A photo of newpaper articles

Hunger and poverty are complex issues that can be tough to talk about. And there is no silver-bullet solution.  But having the conversation is essential—to learn more, to bust stereotypes, and to work toward change.

Looking for some good reads? Here are ten articles, in no particular order, on a variety of topics to get you thinking and to spark discussion.

  1. The poor need a guaranteed income not our charity
    The Walrus dives into PROOF’s research that shows food insecurity is an income problem, not a food problem.

  2. How bad teeth are at the root of income inequality in Canada​
    You might not think about your teeth often if you’ve got access to dental care, but for those who don’t it can have a huge impact—and not just on physical health.

  3. I was the rock that everyone else was leaning on​
    One woman shares her very personal, painful struggle to live a life of dignity on social assistance.

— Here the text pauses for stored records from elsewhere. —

(** * fortrunner/follow.py: statement reconstruction, classification,
      routine catalogue and flow tracing

    A shallow embedding of [src/fortrunner/follow.py].  Python [str] values
    are lists of Unicode code points, generators are the list of values they
    yield together with the way they finish, exceptions are values of an
    error monad, and instances of the event classes are a class tag with an
    attribute dictionary.

    The embedding describes the bodies of the functions as Python runs them
    once the [def] statements have been executed.  (The return annotation of
    [collect_routines] names [Optional], which the module does not import;
    an interpreter that evaluates annotations when it executes the [def]
    stops there.  The bodies are embedded as they run where it does not.) *)

From Stdlib Require Import List NArith ZArith Ascii String Bool Lia.
From stdpp Require Import base option list strings gmap.
Import ListNotations.

Local Open Scope N_scope.
Local Open Scope list_scope.

(** ** Python strings *)

Module Str.

(** One Unicode code point. *)
Definition char := N.

(** A Python [str]. *)
Definition str := list char.

(** The code points of an ASCII literal of the source. *)
Definition of_string (s : string) : str :=
  map N_of_ascii (list_ascii_of_string s).

Definition bang : char := 33.       (* "!" *)
Definition ampersand : char := 38.  (* "&" *)

(** [str.isspace] on one code point, which is also what [\s] matches in a
    [str] pattern: the code points CPython's [_PyUnicode_IsWhitespace]
    accepts. *)
Definition isspace (c : char) : bool :=
  ((9 <=? c) && (c <=? 13))
  || ((28 <=? c) && (c <=? 32))
  || (c =? 133) || (c =? 160) || (c =? 5760)
  || ((8192 <=? c) && (c <=? 8202))
  || (c =? 8232) || (c =? 8233) || (c =? 8239) || (c =? 8287)
  || (c =? 12288).

(** [s.lstrip()] *)
Fixpoint lstrip (s : str) : str :=
  match s with
  | [] => []
  | c :: s' => if isspace c then lstrip s' else s
  end.

(** [s.rstrip()] *)
Fixpoint rstrip (s : str) : str :=
  match s with
  | [] => []
  | c :: s' =>
      match rstrip s' with
      | [] => if isspace c then [] else [c]
      | t => c :: t
      end
  end.

(** [s.strip()] *)
Definition strip (s : str) : str := rstrip (lstrip s).

(** [s.split(sep)] for a separator of one character.  Python never returns
    an empty list here, so the result is the first piece and the list of the
    remaining pieces. *)
Fixpoint split (sep : char) (s : str) : str * list str :=
  match s with
  | [] => ([], [])
  | c :: s' =>
      let '(piece, pieces) := split sep s' in
      if c =? sep then ([], piece :: pieces) else (c :: piece, pieces)
  end.

(** [s.endswith(c)] for a suffix of one character. *)
Fixpoint endswith (s : str) (c : char) : bool :=
  match s with
  | [] => false
  | [d] => d =? c
  | _ :: s' => endswith s' c
  end.

(** [s.startswith(p)] *)
Fixpoint startswith (s p : str) : bool :=
  match p, s with
  | [], _ => true
  | _ :: _, [] => false
  | d :: p', c :: s' => (c =? d) && startswith s' p'
  end.

(** [s[:-1]] *)
Definition drop_last (s : str) : str := removelast s.

(** ASCII lowercasing; it agrees with [str.lower] on ASCII text and is used
    to run the embedding on concrete ASCII inputs. *)
Definition ascii_lower_char (c : char) : char :=
  if (65 <=? c) && (c <=? 90) then c + 32 else c.

Definition ascii_lower (s : str) : str := map ascii_lower_char s.

End Str.

Import Str.

(** ** The statement reconstructor: [iter_statements] *)

(** [line.split("!")[0].strip()] *)
Definition uncomment (line : str) : str := strip (fst (split bang line)).
Section Extractor.
Context {num : Type} `{Numeric num}.

Definition ReACT_Extractor (original_data : loc) (feature_data : DataFrame num)
    (month_n : Z) (write_output : bool) : prog loc :=
  let! processed_features :=
    lift (calculate_feature_differences feature_data month_n feature_list) in
  let! filtered_json :=
    filter_json_by_features original_data processed_features in
  let! sorted_json := sorted_by_Importance filtered_json in
  let! _ :=
    (if write_output then
       let! doc := dump_list sorted_json in
       let! _ := emit (EWrite output_path (DocList doc)) in
       emit (EPrint "ReACTs saved in `extracted_react.json` file.")
     else ret tt) in
  ret sorted_json.

(** *** The [--all] branch of [main] *)

(** Equality of float64 values as pandas' [unique] sees it: NaN is equal to
    NaN. *)
Definition num_same (x y : num) : bool :=
  num_isnan x && num_isnan y || num_eqb x y.

(** [sorted(s.unique())] *)
Definition unique_sorted (s : Series num) : list (scalar num) :=
  match s with
  | SInt l => map IntScalar (sorted_asc Z.ltb (unique_by Z.eqb l))
  | SNum l => map NumScalar (sorted_asc num_ltb (unique_by num_same l))
  end.

(** [int(m)] *)
Definition py_int (m : scalar num) : result Z :=
  match m with
  | IntScalar z => Ok z
  | NumScalar x =>
      match num_to_Z x with
      | Some z => Ok z
      | None => Raise (if num_isnan x then ValueError else OverflowError)
      end
  end.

  4. Why the business of ugly produce is so complicated​
    Food waste is a hot topic that many people look to it as a way to curb food insecurity. But is it a sustainable source of food for food banks?

  5. Dangers of violence faced by homeless women​
    This a tough, but important read from Now in Toronto.

  6. Total inequality​
    A look at the research being done to shed light on the financial, psychological, and cultural impacts of poverty.

  7. A conversation on food insecurity
    This one’s a podcast, not an article, but we couldn’t leave it out. In the first episode, Bill Carr sits down with poverty advocate Tim Blades and filmmaker Jackie Torrens to talk food insecurity.

  8. From barely surviving to thriving​
    Wondering how the basic income pilot in Ontario is going? The Toronto Star reported on the impact.

  9. Struggling to survive on social assistance​
    Many folks know the Income Assistance program in Nova Scotia is broken, and changes are underway to overhaul the program. But if you’re unfamiliar with the struggles faced by many, this article from the Chronicle Herald is a great place to start.

  10. Don’t promote food banks, end them​
    During the holiday season, the premier of BC tweeted encouraging people to donate to their local food bank. A professor at the UBC School of Social Work responded to his call with a push for greater action.